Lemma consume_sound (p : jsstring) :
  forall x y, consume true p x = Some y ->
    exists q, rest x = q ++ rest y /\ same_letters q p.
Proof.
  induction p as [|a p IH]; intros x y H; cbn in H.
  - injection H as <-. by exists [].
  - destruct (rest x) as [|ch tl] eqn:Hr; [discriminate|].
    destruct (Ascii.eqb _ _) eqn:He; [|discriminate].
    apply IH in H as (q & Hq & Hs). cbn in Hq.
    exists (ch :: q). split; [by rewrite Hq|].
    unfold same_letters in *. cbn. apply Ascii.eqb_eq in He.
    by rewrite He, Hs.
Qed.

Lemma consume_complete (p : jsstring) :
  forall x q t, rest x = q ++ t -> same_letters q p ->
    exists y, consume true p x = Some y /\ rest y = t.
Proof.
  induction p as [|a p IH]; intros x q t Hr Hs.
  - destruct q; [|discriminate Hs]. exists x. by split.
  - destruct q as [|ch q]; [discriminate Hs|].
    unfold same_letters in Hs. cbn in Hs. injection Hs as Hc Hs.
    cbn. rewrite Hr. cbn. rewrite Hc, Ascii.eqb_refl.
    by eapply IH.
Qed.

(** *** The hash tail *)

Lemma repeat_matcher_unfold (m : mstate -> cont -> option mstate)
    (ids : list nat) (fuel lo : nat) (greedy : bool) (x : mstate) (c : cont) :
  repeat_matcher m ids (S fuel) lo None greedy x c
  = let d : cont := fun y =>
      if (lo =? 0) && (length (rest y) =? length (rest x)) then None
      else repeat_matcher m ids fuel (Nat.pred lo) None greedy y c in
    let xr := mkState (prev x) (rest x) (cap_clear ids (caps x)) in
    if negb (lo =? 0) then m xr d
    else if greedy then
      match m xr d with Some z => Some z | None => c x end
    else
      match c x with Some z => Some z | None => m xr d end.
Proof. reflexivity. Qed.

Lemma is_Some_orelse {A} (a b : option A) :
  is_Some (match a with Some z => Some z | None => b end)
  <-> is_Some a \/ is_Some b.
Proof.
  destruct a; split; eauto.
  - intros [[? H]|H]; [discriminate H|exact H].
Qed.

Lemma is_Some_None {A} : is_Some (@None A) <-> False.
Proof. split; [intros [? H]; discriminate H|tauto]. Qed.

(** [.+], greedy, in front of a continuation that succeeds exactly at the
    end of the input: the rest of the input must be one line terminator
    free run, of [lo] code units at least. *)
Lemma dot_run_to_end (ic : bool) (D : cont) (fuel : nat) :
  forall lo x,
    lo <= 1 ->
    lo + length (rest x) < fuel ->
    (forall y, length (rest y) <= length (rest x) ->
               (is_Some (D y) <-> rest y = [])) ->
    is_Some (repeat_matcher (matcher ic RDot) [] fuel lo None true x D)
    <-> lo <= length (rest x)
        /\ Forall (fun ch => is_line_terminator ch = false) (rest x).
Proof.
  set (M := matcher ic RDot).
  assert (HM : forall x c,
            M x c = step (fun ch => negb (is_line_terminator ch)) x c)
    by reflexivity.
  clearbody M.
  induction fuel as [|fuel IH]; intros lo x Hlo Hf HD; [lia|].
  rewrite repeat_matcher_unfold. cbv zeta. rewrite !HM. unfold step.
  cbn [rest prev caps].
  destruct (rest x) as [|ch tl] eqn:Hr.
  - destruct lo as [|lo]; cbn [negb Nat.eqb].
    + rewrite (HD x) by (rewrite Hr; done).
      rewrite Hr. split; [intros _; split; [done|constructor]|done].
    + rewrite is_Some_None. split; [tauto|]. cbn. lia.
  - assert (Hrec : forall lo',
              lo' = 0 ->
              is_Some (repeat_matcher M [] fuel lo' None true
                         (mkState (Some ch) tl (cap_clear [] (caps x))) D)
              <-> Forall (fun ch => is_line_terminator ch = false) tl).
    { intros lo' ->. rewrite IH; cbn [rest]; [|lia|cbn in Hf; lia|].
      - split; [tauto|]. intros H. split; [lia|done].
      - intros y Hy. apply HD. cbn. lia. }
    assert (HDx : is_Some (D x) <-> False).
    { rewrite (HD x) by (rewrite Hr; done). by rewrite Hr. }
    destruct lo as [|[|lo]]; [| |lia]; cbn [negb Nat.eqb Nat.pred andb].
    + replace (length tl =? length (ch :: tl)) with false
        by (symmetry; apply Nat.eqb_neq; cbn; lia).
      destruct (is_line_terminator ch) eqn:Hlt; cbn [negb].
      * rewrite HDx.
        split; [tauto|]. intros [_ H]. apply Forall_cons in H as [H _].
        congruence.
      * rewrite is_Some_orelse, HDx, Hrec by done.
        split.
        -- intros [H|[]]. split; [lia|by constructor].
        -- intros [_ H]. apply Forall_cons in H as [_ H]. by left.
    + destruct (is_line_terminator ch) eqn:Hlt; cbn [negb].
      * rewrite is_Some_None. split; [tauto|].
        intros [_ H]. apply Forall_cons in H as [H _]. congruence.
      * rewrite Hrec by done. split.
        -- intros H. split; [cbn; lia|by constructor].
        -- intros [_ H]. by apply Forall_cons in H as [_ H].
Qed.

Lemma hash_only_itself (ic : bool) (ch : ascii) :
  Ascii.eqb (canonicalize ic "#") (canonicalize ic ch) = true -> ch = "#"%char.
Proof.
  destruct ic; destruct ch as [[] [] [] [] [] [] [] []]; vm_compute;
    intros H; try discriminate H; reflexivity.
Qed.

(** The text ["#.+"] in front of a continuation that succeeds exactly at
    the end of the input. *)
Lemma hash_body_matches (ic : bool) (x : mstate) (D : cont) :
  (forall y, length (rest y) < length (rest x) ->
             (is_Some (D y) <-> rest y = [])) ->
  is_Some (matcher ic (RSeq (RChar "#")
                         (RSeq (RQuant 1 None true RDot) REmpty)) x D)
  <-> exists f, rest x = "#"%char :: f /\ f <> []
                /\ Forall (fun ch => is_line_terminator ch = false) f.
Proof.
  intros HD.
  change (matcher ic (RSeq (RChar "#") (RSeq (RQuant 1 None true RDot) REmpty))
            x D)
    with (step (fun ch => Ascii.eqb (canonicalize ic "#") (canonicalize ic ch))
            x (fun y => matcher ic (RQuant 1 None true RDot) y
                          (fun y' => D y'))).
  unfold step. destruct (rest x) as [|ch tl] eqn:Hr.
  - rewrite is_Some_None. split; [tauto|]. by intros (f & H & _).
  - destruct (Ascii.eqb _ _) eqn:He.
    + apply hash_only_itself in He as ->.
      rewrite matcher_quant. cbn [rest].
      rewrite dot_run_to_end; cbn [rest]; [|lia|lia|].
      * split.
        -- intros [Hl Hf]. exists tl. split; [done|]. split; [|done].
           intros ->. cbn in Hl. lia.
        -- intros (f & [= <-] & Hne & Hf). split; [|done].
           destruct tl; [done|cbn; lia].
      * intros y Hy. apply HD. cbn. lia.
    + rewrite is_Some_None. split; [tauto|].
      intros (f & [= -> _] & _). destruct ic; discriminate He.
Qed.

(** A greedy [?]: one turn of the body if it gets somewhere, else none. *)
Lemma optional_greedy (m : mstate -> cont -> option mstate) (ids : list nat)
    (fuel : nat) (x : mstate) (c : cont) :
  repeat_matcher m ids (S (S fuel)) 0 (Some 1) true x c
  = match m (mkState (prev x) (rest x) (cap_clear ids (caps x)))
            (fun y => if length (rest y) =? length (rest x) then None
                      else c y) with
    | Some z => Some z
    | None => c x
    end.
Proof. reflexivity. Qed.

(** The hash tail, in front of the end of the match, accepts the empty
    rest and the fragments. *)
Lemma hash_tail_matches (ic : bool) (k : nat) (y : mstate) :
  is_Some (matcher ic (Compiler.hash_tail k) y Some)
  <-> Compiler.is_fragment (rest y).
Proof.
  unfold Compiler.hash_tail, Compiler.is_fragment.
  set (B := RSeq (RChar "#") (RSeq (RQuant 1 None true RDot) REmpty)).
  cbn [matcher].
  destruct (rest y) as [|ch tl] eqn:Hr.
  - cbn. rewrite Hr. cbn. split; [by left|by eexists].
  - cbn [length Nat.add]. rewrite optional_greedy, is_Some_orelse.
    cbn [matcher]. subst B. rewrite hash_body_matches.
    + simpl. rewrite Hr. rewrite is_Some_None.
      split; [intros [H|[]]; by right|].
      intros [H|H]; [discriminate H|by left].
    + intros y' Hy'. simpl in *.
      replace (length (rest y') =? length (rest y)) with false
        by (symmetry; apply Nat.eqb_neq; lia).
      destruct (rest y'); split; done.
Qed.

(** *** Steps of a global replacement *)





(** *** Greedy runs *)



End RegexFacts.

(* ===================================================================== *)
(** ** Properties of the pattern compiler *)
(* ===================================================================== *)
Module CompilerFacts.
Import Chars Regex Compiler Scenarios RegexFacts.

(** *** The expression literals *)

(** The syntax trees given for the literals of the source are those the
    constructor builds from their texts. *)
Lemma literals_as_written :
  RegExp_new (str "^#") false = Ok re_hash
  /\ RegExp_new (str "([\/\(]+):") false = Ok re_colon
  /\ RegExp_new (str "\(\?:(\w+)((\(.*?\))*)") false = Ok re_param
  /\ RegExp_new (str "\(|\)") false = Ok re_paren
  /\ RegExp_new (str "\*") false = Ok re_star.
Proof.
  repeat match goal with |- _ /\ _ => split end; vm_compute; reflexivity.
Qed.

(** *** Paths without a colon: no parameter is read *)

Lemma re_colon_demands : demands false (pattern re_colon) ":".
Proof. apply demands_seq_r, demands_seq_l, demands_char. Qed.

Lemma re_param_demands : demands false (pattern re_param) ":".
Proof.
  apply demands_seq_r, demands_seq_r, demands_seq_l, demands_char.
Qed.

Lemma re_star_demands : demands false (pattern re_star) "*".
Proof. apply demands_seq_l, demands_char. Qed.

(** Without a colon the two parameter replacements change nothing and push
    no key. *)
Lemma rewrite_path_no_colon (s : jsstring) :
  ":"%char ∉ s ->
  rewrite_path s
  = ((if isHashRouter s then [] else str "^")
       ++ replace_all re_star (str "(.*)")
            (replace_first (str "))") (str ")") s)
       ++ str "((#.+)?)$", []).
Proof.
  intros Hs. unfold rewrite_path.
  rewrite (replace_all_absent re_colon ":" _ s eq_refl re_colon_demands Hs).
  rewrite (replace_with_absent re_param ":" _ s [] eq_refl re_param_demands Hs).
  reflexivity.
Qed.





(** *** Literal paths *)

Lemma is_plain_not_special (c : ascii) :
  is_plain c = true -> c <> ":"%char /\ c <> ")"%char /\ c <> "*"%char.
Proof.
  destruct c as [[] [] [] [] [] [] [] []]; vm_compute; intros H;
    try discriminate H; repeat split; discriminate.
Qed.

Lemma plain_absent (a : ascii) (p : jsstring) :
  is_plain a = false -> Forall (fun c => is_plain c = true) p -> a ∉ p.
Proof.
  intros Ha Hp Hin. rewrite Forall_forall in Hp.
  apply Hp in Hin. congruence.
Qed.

* * * * * * *

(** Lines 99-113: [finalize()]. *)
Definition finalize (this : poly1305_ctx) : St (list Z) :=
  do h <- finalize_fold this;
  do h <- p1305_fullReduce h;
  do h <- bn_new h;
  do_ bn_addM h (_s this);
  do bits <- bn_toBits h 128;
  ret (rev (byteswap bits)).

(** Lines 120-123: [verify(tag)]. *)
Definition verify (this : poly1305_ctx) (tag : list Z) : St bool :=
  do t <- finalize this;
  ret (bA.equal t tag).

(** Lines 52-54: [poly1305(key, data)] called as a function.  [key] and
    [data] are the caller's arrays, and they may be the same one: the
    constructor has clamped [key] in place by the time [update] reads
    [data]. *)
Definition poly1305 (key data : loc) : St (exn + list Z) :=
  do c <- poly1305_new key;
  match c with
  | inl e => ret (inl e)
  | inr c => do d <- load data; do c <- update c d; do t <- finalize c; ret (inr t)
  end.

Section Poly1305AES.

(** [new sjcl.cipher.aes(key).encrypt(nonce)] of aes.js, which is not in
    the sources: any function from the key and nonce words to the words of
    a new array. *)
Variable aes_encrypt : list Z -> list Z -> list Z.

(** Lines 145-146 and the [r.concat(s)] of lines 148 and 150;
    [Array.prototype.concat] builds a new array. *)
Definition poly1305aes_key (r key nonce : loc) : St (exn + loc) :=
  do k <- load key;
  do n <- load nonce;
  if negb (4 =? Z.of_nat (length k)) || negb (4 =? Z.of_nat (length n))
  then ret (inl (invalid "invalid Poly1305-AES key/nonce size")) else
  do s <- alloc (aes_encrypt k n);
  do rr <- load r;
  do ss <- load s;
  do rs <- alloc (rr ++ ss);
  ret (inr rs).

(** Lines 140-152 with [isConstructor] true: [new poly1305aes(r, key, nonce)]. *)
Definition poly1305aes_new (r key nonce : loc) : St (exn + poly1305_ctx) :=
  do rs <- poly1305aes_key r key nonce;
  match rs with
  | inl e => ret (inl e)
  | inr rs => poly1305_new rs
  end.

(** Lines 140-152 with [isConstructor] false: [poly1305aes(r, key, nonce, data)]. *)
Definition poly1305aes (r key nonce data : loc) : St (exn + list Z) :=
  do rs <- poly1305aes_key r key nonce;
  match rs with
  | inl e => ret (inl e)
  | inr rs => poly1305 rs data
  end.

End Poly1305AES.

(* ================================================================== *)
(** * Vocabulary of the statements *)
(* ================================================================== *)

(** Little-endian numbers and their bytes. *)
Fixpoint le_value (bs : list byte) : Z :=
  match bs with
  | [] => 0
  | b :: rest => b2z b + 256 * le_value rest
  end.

* * * * * * *

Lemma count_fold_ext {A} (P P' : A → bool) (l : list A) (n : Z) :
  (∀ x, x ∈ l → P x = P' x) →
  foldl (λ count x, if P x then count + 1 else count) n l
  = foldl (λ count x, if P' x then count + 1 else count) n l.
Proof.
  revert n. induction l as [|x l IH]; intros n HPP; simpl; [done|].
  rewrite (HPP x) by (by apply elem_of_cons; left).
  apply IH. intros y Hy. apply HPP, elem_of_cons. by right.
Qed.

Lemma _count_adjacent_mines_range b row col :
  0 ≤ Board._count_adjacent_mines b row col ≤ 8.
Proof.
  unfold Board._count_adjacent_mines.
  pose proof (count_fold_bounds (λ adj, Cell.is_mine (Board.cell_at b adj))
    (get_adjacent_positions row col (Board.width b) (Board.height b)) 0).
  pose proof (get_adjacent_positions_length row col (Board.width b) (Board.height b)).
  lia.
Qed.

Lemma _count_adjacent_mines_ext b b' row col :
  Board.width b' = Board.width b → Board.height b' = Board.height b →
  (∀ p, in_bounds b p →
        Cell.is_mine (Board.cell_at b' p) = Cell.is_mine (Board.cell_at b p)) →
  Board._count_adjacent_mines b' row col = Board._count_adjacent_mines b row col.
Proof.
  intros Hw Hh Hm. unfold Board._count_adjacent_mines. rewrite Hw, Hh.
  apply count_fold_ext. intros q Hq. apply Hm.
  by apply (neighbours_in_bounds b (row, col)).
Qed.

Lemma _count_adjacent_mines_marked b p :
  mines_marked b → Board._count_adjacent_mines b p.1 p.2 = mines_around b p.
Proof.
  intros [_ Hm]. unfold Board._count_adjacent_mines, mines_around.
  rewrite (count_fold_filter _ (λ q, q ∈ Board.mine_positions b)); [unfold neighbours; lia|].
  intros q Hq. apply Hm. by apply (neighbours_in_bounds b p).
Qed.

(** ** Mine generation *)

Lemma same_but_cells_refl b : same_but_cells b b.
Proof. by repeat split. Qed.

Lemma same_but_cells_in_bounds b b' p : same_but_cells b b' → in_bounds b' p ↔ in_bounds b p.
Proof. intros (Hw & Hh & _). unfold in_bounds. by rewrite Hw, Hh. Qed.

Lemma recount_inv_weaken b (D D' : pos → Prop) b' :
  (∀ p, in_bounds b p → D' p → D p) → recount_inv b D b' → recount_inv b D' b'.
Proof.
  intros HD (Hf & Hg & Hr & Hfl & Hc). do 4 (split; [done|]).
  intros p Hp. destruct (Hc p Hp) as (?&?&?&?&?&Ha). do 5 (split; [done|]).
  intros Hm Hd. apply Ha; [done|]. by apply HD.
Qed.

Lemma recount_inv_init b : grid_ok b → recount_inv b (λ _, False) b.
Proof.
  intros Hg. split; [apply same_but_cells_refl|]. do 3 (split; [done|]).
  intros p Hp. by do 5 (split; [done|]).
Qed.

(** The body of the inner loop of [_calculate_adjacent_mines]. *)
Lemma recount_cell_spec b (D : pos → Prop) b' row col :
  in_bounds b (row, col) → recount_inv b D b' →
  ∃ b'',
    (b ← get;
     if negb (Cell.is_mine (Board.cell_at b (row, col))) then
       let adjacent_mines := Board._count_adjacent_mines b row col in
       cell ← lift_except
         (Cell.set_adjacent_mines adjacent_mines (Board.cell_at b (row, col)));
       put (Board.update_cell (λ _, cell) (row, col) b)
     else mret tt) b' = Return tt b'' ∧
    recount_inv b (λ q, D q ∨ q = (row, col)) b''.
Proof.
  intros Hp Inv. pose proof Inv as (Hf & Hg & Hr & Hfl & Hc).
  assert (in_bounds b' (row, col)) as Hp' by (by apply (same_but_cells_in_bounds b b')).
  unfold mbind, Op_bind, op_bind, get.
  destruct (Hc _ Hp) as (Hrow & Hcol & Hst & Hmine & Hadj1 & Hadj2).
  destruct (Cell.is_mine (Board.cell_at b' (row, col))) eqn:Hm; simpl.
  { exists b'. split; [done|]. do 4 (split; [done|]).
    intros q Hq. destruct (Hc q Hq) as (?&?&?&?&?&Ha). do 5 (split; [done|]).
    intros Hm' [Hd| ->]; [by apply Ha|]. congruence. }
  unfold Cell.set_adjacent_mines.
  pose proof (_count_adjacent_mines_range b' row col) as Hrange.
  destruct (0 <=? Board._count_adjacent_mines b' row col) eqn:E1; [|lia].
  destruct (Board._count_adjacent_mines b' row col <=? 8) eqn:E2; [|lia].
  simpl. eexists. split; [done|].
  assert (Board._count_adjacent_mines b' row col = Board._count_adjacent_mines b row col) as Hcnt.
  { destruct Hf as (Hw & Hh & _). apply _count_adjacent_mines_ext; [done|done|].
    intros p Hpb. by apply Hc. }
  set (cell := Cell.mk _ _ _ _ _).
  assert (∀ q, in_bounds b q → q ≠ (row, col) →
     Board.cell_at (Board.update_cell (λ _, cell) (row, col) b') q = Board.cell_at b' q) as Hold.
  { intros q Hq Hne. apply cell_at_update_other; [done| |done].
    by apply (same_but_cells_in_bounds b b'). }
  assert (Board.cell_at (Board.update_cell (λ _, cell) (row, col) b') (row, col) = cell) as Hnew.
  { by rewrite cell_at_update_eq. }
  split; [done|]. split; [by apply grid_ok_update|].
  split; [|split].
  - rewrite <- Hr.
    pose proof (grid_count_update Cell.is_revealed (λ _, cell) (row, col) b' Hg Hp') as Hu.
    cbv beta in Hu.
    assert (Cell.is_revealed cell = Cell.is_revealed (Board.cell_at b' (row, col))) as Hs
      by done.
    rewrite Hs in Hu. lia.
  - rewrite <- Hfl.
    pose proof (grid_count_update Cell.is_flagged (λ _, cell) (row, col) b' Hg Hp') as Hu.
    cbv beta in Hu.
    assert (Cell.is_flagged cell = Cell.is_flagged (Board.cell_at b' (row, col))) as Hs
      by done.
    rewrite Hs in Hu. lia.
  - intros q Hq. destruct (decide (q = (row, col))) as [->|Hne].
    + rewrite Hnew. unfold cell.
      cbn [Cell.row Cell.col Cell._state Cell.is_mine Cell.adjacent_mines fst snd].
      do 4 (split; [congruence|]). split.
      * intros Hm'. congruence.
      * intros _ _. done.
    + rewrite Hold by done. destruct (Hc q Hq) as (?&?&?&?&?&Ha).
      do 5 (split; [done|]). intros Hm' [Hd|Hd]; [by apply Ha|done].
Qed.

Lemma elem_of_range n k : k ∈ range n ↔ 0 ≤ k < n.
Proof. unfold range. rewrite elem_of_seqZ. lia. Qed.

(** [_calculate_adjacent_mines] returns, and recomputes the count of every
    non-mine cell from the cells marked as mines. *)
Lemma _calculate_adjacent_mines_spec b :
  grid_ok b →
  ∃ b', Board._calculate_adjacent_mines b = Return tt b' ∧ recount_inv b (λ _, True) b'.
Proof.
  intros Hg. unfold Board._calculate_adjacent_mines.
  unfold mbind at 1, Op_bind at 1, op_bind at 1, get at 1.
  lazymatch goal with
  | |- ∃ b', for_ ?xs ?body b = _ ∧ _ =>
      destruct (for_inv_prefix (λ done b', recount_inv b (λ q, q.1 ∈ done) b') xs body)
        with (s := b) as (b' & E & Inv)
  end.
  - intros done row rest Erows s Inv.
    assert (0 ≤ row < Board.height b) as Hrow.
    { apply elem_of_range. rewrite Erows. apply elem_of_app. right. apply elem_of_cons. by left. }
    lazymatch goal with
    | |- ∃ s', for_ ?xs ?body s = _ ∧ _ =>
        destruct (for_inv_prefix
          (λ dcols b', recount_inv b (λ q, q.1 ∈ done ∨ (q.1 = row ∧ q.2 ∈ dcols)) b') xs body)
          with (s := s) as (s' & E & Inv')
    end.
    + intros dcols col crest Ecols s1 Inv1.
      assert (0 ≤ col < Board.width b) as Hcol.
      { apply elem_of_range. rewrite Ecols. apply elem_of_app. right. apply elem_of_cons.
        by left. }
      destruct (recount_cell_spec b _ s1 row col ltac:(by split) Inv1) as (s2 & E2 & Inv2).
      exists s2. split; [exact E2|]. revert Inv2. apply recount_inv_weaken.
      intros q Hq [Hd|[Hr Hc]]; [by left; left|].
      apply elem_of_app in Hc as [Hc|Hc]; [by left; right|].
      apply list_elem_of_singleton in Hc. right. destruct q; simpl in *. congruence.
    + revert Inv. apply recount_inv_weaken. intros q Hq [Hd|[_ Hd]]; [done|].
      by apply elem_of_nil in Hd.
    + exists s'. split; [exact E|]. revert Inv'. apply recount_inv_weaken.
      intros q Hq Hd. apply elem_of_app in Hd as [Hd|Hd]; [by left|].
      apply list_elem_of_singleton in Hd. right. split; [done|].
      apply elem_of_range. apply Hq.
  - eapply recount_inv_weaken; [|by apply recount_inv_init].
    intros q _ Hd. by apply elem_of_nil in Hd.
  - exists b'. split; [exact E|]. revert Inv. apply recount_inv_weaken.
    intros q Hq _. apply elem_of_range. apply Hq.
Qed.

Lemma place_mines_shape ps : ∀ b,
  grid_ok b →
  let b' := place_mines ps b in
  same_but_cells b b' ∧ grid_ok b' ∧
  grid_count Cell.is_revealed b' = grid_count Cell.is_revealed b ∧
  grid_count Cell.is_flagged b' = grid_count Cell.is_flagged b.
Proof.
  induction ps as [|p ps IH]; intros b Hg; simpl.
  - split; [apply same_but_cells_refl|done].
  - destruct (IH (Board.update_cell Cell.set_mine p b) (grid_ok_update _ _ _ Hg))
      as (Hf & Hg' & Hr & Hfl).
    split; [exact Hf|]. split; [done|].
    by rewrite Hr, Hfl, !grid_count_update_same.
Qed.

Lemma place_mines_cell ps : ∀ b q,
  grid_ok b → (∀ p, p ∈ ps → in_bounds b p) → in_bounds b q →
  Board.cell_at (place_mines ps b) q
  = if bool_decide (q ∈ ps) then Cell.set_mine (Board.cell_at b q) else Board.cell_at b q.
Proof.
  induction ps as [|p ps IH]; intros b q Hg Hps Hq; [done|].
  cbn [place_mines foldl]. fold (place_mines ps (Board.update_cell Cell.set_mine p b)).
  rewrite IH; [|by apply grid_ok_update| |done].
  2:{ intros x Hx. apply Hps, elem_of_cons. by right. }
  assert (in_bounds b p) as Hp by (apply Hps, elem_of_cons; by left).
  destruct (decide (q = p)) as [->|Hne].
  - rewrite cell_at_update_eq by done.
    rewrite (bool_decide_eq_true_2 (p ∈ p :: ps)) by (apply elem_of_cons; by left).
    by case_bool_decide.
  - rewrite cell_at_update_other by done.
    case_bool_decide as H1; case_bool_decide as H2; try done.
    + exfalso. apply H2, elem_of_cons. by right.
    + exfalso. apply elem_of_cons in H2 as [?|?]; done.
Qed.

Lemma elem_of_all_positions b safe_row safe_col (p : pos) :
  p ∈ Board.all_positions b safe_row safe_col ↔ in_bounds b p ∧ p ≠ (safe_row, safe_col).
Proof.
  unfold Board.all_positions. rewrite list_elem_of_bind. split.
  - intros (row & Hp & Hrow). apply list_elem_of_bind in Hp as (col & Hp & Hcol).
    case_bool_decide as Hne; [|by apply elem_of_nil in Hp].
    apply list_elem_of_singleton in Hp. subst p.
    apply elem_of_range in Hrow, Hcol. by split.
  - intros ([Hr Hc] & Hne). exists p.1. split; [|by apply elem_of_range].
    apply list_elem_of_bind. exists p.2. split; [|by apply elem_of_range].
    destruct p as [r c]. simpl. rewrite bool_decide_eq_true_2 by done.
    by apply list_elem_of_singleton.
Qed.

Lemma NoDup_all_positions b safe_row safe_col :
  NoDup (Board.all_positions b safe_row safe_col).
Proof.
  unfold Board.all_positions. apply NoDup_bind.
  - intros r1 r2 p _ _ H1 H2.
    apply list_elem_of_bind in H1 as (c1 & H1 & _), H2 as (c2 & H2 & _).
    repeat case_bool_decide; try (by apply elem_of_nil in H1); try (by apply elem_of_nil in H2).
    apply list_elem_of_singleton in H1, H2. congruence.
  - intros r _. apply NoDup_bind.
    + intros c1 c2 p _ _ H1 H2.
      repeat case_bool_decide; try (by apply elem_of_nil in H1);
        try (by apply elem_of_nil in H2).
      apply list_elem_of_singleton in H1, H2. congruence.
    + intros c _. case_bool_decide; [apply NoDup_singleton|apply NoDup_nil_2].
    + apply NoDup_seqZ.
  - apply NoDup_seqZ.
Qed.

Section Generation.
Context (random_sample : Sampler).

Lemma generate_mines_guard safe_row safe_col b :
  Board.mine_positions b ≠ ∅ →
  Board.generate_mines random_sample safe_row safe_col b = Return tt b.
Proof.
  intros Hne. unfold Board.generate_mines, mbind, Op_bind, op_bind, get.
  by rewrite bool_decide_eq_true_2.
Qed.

* * * * * * *

All that is needed is the exact run of lines above from the line containing "intros (f & [= ->" through the line containing "ids (caps x)))", both of them included.

      intros (f & [= -> _] & _). destruct ic; discriminate He.
Qed.

(** A greedy [?]: one turn of the body if it gets somewhere, else none. *)
Lemma optional_greedy (m : mstate -> cont -> option mstate) (ids : list nat)
    (fuel : nat) (x : mstate) (c : cont) :
  repeat_matcher m ids (S (S fuel)) 0 (Some 1) true x c
  = match m (mkState (prev x) (rest x) (cap_clear ids (caps x)))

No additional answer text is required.